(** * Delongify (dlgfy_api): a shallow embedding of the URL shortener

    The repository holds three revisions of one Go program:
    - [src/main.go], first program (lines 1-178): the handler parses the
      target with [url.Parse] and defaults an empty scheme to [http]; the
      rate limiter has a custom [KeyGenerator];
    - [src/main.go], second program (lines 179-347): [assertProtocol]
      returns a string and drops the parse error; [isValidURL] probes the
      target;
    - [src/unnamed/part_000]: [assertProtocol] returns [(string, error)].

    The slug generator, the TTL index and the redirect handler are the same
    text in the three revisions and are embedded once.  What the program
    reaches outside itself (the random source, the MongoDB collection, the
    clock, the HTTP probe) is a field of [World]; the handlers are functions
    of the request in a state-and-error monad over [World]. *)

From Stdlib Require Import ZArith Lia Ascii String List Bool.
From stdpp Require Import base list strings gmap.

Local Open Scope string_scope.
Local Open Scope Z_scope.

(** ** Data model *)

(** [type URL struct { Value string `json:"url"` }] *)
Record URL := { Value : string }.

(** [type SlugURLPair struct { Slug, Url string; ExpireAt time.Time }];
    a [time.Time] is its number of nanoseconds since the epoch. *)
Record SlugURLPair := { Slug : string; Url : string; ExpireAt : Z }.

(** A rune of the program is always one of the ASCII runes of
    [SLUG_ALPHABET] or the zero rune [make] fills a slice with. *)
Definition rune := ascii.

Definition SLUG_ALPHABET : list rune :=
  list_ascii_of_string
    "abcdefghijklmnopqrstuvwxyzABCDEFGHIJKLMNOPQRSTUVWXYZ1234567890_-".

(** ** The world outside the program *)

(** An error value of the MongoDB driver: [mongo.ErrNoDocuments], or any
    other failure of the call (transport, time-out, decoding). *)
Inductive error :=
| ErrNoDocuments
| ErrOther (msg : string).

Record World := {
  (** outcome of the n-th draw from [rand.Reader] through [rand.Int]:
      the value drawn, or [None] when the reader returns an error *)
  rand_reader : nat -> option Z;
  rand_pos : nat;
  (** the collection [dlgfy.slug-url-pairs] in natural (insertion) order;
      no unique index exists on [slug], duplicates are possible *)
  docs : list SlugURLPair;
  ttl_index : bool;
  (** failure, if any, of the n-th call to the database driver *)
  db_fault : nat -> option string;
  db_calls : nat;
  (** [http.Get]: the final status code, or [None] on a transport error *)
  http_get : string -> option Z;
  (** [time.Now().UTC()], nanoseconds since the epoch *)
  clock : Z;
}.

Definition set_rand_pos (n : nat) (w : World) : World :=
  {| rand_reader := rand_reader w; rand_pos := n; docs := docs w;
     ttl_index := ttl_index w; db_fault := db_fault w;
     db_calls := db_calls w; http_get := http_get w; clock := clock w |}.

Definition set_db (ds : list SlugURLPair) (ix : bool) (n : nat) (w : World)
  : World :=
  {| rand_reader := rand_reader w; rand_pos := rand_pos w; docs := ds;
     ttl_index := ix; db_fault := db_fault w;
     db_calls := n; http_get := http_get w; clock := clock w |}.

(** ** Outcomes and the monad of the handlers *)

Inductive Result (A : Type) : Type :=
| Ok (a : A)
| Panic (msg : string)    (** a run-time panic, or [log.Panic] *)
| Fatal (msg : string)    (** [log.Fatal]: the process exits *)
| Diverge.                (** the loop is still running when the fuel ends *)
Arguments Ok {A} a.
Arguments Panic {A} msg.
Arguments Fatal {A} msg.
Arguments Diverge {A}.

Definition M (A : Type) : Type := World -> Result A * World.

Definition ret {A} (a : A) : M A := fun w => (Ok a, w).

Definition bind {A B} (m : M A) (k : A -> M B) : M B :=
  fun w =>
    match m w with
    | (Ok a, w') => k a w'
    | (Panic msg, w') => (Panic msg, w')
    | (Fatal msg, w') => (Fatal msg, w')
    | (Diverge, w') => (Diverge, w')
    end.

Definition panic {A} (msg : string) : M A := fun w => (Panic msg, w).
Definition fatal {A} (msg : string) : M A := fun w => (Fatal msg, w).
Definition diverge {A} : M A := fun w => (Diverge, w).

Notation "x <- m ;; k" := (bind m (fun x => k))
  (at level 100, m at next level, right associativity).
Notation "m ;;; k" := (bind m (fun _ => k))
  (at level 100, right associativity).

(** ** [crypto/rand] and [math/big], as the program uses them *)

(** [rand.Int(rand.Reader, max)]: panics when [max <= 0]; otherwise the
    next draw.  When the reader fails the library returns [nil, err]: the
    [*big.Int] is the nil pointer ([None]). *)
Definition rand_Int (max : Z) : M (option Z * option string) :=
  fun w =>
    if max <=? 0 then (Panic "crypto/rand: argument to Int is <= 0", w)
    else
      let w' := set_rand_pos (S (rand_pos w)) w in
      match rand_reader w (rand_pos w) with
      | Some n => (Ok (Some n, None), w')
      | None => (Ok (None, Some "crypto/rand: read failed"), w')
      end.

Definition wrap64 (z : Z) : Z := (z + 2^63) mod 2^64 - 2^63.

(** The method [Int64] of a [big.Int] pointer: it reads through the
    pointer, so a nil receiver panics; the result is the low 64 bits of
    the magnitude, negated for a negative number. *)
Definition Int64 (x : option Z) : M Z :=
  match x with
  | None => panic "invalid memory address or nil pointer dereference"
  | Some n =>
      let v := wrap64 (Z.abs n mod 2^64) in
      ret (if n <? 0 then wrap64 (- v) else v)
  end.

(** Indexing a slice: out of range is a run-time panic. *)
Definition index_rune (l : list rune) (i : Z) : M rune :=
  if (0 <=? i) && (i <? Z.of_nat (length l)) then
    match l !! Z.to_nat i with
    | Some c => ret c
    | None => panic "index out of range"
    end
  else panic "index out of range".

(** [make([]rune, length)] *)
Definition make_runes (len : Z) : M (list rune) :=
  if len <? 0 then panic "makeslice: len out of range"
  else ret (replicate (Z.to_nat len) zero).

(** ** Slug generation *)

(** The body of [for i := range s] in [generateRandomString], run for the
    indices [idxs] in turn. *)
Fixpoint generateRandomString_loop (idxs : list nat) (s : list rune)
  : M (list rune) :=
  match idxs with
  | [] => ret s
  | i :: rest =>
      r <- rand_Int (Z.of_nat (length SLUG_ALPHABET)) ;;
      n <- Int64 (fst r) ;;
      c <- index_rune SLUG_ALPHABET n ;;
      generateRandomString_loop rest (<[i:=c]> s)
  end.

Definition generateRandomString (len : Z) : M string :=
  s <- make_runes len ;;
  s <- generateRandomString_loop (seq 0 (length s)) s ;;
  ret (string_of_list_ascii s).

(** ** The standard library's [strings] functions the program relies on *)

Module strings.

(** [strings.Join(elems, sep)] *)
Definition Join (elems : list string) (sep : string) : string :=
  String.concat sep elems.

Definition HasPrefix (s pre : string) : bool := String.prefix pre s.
==
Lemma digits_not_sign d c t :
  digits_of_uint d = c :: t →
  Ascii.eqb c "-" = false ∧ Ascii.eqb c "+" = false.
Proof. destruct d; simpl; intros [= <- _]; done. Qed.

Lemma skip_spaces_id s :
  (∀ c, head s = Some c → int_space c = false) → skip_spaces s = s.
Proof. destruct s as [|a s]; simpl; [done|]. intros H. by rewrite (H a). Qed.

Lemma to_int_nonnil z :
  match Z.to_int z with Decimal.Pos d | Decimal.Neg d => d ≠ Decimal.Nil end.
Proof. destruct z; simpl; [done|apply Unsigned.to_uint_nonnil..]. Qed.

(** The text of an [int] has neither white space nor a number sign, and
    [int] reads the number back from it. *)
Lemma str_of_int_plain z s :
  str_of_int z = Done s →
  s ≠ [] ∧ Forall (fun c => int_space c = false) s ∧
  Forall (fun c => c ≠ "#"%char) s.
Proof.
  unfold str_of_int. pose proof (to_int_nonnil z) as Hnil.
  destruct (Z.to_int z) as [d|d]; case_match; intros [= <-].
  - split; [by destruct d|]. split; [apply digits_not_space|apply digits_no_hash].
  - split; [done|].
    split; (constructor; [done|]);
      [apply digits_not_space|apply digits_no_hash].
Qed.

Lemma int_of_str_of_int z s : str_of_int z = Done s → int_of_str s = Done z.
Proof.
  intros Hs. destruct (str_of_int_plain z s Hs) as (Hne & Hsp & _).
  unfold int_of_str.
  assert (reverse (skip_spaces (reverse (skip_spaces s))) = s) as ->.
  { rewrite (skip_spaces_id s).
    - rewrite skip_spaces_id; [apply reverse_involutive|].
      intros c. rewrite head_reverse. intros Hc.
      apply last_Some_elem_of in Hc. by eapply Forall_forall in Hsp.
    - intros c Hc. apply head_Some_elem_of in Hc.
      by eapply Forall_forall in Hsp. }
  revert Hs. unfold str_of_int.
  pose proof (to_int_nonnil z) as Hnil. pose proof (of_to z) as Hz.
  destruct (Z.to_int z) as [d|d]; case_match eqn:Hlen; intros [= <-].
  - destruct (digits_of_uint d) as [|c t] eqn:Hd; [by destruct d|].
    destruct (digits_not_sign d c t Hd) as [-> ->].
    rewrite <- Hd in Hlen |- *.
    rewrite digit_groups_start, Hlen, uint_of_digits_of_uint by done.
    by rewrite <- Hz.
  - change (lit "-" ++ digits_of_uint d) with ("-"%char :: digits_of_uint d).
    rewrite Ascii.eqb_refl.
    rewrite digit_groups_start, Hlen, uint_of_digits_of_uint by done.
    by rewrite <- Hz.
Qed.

[WORK ORDER]: Of all the entries above, repeat only the lines from the line that has "s ≠ [] ∧ Forall" to the line that has "- split; [done|].", both lines included, exactly.

[EXERCISE SOLUTION]:
  s ≠ [] ∧ Forall (fun c => int_space c = false) s ∧
  Forall (fun c => c ≠ "#"%char) s.
Proof.
  unfold str_of_int. pose proof (to_int_nonnil z) as Hnil.
  destruct (Z.to_int z) as [d|d]; case_match; intros [= <-].
  - split; [by destruct d|]. split; [apply digits_not_space|apply digits_no_hash].
  - split; [done|].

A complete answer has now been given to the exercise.